Provided records
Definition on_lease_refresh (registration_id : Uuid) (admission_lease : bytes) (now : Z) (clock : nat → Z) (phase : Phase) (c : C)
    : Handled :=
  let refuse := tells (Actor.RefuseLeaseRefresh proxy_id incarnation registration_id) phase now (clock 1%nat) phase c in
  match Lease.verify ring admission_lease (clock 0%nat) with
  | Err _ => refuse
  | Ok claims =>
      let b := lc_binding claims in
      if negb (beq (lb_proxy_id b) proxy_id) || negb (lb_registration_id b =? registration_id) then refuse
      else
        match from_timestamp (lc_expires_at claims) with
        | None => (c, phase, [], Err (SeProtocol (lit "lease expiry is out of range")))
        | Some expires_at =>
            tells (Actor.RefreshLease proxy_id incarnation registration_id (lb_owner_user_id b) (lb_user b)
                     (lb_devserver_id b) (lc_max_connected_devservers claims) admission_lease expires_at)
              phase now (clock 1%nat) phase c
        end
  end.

...

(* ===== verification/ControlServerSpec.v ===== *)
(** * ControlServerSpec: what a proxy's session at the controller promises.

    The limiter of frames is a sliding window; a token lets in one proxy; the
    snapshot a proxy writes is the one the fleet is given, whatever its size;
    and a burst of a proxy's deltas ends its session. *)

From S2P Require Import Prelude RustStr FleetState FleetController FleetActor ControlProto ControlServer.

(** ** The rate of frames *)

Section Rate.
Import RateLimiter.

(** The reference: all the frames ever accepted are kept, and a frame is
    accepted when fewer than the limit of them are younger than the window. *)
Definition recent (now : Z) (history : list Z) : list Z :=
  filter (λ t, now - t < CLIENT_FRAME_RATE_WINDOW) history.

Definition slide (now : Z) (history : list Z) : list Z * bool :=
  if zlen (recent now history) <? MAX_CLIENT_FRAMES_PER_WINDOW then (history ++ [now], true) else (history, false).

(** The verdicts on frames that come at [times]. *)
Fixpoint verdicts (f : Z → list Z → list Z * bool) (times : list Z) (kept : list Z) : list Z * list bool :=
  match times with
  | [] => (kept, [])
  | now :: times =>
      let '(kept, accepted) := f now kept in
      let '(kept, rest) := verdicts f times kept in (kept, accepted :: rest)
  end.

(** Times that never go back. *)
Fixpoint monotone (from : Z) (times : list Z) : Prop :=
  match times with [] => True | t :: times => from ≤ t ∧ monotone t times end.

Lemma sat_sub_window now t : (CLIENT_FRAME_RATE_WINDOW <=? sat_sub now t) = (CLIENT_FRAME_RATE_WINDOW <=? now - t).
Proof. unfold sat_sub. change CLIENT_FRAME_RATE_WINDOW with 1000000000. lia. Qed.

...

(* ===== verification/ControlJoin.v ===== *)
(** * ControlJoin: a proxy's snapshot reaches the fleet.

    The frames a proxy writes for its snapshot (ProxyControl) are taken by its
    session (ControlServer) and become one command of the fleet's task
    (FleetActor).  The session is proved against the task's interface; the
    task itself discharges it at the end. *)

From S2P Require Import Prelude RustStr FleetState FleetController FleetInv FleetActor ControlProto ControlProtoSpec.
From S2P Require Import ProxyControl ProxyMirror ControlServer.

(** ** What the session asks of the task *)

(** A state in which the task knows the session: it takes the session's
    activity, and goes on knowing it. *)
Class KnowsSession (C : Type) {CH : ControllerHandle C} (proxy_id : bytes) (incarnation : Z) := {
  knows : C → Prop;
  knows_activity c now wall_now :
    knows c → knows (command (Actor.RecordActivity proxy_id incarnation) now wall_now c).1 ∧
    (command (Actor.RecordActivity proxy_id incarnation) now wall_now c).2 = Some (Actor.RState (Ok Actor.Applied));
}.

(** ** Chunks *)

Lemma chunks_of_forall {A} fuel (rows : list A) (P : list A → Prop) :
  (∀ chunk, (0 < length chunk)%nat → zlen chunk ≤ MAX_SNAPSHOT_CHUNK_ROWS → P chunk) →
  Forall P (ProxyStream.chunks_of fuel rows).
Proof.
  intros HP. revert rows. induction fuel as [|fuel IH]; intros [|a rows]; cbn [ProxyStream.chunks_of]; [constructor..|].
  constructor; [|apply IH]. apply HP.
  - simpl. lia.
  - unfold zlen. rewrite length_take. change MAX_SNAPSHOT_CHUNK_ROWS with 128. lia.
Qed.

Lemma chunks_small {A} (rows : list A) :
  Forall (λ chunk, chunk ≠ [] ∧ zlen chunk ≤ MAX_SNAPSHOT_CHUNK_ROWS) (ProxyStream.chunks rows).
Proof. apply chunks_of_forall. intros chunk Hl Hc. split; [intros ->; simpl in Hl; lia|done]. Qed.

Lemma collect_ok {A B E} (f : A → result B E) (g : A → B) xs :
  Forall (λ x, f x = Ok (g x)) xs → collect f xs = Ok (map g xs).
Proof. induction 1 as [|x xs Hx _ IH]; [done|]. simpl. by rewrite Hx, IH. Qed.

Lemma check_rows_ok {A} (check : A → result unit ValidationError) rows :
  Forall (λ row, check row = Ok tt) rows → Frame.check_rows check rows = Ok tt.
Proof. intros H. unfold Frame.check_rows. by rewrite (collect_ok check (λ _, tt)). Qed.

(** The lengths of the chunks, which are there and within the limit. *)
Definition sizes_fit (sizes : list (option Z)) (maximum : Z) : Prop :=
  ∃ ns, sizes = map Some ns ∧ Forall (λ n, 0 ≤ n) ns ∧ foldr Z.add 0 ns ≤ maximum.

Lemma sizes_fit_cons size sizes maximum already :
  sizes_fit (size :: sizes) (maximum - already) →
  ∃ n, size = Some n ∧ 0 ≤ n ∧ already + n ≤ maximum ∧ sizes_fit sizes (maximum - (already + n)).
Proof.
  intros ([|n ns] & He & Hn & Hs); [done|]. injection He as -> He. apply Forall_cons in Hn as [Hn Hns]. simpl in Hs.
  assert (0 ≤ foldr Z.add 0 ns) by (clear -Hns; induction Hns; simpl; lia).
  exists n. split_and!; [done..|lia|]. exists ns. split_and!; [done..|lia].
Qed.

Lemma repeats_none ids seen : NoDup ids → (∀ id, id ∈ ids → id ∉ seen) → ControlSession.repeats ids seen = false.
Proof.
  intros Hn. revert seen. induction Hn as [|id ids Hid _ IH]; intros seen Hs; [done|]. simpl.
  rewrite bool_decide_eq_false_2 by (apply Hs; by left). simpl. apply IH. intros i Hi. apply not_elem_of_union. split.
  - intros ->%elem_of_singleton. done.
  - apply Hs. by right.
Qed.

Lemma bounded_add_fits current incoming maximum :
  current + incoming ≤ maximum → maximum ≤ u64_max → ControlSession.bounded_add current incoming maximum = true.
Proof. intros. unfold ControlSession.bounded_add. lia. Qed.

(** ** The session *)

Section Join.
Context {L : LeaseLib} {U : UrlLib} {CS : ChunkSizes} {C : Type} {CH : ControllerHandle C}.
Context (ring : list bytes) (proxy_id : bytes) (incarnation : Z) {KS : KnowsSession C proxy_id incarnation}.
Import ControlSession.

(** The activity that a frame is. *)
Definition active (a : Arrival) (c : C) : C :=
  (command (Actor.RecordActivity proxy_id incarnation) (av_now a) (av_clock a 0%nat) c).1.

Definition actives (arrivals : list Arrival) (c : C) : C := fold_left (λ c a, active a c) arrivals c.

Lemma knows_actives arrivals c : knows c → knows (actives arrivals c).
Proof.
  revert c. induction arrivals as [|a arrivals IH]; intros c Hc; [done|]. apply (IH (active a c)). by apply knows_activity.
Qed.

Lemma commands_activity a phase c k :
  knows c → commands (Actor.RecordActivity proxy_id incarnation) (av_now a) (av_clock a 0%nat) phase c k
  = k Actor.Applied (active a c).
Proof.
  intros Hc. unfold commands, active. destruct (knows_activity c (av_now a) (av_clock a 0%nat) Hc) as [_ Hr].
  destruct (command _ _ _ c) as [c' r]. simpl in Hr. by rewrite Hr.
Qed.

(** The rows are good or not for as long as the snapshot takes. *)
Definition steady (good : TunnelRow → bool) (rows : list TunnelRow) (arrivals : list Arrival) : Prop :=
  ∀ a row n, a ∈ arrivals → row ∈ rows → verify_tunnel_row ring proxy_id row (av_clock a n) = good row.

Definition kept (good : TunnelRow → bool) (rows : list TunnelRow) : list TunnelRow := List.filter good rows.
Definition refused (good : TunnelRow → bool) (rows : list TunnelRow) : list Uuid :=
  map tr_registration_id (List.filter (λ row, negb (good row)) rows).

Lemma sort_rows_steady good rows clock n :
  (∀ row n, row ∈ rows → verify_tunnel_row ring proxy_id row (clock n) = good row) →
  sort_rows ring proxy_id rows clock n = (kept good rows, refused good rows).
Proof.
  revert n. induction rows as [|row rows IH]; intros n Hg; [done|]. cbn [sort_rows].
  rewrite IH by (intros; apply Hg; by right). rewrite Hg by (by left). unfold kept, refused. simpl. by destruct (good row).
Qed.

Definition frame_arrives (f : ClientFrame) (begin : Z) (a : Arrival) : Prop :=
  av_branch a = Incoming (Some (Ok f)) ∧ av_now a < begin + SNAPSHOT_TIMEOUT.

Problem details
From the listing above, return the lines starting at the one with "sizes_fit (size :: sizes)" and ending at the one with "assert (0 ≤", both kept, exactly as they appear and nothing more.

Answer section
  sizes_fit (size :: sizes) (maximum - already) →
  ∃ n, size = Some n ∧ 0 ≤ n ∧ already + n ≤ maximum ∧ sizes_fit sizes (maximum - (already + n)).
Proof.
  intros ([|n ns] & He & Hn & Hs); [done|]. injection He as -> He. apply Forall_cons in Hn as [Hn Hns]. simpl in Hs.
  assert (0 ≤ foldr Z.add 0 ns) by (clear -Hns; induction Hns; simpl; lia).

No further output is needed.